WHAT TO WORK ON. Look through the records below for the line holding "destruct a as". Write it out exactly, with each following line through the line holding "rewrite (IH a b l) by (done || lia). destruct".

--

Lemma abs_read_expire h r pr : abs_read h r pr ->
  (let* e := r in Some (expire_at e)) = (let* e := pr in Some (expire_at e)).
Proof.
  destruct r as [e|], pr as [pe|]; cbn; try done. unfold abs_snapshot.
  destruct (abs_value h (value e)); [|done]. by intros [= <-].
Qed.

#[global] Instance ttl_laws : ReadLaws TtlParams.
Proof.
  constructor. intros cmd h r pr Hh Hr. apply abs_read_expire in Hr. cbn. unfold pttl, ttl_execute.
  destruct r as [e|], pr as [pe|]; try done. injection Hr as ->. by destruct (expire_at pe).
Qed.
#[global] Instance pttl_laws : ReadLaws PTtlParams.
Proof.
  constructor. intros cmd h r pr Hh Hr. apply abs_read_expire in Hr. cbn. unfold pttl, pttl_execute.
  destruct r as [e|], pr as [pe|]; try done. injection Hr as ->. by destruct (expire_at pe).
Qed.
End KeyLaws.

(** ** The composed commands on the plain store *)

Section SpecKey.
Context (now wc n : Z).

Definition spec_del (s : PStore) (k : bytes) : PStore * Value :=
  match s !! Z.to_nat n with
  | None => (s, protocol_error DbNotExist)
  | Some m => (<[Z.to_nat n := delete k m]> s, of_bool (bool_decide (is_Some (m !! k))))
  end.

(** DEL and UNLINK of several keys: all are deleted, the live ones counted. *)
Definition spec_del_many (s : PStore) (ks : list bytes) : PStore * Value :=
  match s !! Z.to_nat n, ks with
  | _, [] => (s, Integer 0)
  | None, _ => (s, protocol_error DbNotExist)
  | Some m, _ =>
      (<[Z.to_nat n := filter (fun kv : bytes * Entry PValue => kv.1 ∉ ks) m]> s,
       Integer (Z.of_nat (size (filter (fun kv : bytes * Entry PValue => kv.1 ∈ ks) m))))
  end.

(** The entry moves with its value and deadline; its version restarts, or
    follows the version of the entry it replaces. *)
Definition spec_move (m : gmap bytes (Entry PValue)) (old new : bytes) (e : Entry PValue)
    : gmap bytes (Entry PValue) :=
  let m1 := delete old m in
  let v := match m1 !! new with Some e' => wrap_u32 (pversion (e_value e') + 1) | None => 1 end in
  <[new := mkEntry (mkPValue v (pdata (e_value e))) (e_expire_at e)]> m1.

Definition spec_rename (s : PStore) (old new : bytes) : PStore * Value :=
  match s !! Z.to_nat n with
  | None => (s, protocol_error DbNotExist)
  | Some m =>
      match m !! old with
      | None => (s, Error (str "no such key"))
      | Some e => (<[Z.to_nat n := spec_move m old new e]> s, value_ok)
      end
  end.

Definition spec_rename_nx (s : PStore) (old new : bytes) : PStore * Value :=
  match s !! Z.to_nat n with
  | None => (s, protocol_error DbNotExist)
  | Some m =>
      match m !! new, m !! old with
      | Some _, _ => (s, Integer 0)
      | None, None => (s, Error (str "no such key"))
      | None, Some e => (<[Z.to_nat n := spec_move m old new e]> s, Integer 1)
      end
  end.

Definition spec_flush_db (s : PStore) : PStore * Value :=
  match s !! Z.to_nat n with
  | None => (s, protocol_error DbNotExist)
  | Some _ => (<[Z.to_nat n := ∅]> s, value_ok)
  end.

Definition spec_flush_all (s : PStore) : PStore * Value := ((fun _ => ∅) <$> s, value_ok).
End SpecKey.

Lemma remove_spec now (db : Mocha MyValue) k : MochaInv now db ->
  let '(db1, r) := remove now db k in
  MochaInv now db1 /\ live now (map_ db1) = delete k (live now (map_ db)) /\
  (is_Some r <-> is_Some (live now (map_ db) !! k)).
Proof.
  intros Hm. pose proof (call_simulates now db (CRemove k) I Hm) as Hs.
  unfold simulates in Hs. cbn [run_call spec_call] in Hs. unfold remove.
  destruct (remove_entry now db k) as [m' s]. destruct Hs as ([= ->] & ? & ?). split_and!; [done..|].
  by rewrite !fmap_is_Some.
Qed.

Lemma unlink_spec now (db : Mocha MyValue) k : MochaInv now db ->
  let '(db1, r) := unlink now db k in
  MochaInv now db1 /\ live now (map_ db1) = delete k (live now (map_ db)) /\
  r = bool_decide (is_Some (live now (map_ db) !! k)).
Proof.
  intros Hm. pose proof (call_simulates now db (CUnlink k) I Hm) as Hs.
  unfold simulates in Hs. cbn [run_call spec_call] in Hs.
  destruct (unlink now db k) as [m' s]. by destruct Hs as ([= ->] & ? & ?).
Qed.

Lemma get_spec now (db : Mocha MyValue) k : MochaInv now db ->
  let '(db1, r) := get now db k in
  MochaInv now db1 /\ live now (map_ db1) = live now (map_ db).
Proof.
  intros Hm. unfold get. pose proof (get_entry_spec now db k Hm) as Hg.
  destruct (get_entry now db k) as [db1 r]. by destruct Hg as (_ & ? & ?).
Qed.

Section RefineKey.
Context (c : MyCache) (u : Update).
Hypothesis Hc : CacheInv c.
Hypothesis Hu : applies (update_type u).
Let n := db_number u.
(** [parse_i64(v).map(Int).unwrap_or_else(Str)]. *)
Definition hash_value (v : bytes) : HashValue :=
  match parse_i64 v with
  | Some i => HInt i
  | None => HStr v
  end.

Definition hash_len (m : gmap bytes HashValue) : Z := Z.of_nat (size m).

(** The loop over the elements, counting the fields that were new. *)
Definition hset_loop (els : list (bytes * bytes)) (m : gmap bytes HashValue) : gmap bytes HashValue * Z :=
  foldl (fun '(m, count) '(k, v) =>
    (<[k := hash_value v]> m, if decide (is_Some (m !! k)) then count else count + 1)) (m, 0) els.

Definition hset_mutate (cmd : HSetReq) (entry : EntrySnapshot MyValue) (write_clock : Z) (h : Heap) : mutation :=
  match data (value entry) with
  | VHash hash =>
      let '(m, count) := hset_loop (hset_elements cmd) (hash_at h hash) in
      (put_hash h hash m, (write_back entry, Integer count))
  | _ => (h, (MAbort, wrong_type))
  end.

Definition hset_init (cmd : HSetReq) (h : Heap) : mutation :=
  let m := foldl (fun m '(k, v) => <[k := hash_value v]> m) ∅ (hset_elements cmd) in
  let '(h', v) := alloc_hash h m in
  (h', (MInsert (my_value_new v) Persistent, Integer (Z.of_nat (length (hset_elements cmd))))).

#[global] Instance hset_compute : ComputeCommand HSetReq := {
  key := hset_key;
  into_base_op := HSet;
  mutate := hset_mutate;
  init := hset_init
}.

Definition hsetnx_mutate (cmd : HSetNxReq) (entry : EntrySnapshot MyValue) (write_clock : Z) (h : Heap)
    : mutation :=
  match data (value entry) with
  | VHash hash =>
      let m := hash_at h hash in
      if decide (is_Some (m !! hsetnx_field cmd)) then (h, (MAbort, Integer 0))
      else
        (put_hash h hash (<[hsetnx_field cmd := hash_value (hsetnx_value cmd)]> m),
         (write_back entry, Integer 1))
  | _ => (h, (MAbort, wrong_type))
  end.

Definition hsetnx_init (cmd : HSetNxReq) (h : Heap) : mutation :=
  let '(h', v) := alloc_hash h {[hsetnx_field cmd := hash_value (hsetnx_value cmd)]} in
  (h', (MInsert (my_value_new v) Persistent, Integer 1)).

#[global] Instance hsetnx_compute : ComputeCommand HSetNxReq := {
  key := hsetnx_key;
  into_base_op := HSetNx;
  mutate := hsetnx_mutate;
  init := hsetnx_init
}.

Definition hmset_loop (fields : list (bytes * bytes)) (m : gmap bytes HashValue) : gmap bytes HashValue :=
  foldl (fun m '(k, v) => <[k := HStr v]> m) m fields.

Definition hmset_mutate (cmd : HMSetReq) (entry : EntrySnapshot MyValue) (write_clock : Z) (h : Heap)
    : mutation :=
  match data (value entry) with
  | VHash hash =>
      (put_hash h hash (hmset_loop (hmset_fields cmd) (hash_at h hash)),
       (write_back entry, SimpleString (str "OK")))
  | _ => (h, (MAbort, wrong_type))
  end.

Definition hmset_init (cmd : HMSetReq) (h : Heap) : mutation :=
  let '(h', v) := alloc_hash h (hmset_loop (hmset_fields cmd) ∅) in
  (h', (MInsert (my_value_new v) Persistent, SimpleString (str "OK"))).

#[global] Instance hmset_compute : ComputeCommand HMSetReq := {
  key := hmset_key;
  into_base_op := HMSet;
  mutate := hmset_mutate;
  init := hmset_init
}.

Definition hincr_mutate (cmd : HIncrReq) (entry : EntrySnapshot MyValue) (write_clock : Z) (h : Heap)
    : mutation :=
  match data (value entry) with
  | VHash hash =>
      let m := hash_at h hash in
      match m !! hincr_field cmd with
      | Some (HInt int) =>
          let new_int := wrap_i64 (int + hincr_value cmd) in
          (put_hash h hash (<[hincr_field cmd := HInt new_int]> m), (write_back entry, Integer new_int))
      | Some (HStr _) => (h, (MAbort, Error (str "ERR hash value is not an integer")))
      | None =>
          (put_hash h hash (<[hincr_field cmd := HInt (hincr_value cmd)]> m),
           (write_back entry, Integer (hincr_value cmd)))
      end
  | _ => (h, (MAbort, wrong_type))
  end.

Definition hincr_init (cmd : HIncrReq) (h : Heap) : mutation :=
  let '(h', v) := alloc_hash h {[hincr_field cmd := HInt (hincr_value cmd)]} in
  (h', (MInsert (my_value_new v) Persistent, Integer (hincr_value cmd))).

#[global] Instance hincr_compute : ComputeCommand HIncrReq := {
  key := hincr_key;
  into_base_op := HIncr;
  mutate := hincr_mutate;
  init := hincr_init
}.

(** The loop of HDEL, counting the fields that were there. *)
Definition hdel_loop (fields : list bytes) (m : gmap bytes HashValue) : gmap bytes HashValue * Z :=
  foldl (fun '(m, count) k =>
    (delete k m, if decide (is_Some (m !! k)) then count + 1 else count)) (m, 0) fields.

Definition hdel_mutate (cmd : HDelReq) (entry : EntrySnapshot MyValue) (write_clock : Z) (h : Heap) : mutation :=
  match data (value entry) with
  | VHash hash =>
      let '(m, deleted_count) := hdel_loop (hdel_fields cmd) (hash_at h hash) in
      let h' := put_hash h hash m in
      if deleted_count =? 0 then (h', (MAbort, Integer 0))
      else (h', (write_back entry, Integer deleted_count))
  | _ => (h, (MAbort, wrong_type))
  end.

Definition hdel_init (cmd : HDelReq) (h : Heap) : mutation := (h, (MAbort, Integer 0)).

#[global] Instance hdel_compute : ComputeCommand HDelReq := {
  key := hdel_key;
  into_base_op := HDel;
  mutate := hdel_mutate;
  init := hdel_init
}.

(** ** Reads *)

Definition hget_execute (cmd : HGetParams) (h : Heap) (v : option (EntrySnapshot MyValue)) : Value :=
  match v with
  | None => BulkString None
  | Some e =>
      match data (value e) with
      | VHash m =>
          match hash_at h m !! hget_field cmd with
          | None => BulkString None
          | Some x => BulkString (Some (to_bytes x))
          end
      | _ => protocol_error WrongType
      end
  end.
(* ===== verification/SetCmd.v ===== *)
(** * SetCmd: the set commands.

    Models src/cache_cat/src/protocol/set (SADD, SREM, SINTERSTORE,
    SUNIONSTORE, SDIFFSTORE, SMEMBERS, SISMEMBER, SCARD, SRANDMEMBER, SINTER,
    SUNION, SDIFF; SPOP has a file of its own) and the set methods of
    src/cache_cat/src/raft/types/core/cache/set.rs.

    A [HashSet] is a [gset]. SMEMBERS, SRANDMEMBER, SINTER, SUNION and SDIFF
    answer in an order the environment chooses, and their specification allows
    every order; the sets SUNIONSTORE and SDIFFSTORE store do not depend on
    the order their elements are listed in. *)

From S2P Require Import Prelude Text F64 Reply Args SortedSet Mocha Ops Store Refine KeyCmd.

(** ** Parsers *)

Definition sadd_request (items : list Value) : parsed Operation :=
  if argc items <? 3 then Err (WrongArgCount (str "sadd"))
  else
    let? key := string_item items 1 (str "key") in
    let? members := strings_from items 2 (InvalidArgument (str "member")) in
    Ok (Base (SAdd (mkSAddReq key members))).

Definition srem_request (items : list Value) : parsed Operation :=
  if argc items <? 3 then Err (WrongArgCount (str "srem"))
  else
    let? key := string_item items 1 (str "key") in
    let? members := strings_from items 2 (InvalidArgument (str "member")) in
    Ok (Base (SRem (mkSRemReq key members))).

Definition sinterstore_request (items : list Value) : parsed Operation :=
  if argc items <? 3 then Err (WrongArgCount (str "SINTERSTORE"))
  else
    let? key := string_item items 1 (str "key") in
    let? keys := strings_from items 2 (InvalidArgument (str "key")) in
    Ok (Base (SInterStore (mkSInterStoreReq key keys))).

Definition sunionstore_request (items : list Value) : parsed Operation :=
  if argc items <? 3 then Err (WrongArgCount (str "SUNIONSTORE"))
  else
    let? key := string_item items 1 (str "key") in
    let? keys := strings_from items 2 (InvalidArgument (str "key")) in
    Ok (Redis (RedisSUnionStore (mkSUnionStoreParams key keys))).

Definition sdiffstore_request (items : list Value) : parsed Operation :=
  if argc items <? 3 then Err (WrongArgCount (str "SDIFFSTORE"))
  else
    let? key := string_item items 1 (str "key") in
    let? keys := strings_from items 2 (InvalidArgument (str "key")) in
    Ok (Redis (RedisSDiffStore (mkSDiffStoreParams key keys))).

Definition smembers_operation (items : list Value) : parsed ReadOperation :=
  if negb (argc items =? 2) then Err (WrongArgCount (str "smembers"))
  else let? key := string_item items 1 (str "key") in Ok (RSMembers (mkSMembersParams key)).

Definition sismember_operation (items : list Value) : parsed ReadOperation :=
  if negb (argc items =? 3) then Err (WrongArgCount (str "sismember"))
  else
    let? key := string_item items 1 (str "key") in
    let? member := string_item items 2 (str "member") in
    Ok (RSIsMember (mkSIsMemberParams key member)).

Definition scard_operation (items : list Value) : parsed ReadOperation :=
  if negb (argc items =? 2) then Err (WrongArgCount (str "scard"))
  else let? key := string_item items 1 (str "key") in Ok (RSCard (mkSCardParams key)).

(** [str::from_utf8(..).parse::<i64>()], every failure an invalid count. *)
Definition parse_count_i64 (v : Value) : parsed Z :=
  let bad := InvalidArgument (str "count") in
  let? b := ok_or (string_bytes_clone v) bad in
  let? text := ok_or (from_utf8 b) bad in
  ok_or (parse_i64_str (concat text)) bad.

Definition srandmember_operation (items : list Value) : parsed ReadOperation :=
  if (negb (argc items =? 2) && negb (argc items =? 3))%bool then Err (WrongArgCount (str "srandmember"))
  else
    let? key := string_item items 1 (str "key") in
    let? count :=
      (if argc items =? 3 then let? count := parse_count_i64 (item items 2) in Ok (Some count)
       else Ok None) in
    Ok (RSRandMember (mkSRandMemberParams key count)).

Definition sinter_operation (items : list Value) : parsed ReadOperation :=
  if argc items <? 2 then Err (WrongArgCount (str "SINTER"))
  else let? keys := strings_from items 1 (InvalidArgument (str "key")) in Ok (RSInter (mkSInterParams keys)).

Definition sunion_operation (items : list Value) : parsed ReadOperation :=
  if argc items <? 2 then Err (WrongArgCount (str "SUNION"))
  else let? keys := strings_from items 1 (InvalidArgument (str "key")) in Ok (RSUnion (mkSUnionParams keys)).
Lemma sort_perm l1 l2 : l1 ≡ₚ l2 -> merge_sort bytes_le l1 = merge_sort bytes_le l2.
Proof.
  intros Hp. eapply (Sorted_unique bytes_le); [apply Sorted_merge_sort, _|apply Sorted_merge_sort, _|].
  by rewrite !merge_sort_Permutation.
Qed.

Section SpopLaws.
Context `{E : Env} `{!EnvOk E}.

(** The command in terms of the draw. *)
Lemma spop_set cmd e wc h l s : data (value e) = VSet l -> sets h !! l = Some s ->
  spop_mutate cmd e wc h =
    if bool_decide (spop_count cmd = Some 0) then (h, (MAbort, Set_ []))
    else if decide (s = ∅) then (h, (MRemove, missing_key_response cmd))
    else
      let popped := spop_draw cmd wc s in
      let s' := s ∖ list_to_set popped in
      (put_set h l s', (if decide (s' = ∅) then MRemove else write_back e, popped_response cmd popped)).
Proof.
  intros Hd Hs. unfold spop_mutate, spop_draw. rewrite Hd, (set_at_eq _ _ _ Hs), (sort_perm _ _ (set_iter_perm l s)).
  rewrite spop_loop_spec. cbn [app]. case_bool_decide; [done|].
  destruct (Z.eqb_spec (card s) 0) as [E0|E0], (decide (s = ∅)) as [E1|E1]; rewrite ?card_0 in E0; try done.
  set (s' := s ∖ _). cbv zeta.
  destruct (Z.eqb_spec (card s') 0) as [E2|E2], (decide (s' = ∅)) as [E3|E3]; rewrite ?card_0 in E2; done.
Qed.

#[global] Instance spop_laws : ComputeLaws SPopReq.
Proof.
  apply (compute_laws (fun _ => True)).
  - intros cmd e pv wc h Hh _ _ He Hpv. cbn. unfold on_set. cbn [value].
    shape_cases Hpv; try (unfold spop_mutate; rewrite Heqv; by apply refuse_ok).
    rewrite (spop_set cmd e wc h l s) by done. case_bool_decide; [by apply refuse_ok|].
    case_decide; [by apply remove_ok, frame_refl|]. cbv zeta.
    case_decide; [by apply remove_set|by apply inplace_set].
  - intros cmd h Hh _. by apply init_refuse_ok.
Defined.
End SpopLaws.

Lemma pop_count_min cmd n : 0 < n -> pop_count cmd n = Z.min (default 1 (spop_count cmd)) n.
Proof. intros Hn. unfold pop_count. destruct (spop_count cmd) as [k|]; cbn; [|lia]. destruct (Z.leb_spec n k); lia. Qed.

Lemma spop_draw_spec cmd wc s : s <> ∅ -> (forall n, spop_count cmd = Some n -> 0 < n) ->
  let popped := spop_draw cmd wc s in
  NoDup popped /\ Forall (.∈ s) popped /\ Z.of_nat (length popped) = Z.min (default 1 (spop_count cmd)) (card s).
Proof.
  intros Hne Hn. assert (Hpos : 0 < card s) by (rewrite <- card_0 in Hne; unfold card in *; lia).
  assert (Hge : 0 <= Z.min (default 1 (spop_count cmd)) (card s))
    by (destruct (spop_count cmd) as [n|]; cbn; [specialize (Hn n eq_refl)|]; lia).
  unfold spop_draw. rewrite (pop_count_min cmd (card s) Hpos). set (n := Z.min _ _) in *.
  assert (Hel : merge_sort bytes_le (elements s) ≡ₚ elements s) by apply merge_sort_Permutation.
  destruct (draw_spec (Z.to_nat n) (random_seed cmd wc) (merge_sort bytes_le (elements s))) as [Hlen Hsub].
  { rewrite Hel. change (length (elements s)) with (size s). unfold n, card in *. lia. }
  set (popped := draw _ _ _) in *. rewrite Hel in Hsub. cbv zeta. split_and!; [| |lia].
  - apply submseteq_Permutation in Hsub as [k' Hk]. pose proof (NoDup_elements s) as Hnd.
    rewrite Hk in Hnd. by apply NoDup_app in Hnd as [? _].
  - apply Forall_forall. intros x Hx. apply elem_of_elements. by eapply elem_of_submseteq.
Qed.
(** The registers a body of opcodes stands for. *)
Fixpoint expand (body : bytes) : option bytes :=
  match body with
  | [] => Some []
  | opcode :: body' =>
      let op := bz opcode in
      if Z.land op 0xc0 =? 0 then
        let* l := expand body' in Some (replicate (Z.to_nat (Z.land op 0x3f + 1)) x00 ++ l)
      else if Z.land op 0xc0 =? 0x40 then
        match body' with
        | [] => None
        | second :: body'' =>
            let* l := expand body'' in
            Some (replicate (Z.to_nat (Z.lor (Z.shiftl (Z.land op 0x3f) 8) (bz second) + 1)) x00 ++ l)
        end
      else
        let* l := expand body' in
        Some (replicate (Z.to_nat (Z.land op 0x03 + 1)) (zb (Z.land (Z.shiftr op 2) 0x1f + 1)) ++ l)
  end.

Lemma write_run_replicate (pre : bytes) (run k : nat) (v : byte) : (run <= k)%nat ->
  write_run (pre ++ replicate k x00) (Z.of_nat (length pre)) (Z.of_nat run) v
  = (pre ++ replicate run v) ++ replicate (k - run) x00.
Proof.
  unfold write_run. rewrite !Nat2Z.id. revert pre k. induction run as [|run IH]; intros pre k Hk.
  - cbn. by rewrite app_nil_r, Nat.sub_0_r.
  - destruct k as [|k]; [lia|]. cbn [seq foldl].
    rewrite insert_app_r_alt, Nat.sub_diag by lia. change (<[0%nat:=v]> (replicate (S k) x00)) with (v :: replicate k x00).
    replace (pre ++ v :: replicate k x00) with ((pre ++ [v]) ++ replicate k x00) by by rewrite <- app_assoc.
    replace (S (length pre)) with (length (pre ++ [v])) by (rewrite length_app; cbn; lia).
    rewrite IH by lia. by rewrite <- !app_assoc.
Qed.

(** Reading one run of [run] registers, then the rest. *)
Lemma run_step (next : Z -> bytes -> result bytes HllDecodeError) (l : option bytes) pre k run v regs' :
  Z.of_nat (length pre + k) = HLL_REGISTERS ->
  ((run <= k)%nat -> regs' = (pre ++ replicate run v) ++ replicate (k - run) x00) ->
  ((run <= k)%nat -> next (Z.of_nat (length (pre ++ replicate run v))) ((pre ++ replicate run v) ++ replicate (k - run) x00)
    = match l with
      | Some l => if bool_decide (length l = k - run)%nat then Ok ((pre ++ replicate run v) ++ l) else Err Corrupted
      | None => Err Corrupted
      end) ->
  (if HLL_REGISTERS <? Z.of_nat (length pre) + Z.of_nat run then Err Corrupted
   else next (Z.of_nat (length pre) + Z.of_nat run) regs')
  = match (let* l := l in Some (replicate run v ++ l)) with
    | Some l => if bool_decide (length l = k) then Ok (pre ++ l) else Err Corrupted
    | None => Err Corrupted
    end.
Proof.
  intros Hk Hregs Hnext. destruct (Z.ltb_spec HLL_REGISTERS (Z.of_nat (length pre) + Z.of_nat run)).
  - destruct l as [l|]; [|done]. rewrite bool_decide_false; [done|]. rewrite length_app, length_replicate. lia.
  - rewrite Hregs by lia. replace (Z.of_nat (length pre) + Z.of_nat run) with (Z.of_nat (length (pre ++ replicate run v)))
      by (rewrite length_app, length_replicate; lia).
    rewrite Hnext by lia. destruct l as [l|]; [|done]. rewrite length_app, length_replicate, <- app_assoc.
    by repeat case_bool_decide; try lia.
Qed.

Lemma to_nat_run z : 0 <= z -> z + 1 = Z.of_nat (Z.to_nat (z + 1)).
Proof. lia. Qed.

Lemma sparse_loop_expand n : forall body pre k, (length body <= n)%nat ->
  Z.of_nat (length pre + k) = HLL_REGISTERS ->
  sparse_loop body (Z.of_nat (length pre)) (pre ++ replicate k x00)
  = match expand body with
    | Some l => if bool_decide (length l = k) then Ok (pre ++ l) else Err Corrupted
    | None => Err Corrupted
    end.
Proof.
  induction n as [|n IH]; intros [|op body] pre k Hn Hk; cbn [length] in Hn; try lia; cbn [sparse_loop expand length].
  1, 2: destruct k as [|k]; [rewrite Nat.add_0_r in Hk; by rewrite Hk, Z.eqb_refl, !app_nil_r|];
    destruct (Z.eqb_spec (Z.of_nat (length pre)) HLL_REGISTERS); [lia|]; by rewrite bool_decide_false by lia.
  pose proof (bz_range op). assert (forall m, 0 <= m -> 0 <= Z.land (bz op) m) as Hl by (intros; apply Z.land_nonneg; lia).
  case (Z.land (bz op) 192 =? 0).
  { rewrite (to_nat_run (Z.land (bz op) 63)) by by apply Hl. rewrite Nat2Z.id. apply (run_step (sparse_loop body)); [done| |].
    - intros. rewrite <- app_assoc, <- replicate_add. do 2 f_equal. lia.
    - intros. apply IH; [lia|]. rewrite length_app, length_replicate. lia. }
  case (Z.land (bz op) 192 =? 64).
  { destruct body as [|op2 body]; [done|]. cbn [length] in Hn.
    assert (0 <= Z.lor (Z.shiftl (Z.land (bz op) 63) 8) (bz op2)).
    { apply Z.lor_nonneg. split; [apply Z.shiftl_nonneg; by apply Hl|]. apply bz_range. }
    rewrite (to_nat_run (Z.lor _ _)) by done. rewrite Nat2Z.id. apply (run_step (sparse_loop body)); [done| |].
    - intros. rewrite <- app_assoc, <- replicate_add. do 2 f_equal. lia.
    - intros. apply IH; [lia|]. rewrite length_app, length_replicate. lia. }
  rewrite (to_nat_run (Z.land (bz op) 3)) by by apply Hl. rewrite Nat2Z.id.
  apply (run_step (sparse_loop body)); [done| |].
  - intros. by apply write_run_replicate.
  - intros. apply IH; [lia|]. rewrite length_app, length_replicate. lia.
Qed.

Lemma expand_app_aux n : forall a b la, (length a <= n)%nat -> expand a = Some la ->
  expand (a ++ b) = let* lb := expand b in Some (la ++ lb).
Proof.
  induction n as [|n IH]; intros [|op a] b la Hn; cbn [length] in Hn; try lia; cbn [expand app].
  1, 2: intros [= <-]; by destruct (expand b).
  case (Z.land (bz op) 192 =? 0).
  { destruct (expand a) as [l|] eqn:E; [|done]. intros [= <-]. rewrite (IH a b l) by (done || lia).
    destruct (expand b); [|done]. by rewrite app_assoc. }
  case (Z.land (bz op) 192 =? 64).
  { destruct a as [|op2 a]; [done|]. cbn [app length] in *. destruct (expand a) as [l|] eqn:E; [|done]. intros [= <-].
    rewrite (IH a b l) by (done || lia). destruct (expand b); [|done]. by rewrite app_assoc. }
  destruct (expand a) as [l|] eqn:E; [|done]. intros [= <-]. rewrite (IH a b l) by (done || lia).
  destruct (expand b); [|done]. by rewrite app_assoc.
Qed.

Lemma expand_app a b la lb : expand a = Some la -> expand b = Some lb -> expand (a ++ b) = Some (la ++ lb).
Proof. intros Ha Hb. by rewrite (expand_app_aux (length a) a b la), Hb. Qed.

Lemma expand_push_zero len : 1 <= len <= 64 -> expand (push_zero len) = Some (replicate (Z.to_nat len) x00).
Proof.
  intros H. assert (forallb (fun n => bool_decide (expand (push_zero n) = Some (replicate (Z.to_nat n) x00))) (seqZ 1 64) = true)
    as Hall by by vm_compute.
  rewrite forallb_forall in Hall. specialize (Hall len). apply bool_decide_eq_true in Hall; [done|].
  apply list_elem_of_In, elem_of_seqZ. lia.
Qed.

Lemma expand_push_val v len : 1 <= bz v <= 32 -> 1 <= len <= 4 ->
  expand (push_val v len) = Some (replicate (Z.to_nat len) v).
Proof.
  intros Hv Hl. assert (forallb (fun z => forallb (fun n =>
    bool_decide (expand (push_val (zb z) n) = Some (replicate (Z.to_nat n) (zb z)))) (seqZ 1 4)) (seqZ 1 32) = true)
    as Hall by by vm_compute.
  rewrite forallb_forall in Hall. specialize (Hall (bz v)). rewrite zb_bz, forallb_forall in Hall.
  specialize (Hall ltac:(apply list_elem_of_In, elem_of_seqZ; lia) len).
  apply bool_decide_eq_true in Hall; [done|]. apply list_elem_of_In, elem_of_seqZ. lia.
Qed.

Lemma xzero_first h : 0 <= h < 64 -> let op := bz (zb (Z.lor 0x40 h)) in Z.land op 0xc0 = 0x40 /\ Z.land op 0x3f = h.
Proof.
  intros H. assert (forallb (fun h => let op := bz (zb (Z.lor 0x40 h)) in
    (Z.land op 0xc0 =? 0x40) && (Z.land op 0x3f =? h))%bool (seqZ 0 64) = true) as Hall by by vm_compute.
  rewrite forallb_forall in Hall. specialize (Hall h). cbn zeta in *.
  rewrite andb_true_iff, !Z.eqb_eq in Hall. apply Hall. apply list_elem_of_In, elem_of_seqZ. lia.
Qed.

--

EXERCISE SOLUTION.
  { destruct a as [|op2 a]; [done|]. cbn [app length] in *. destruct (expand a) as [l|] eqn:E; [|done]. intros [= <-].
    rewrite (IH a b l) by (done || lia). destruct (expand b); [|done]. by rewrite app_assoc. }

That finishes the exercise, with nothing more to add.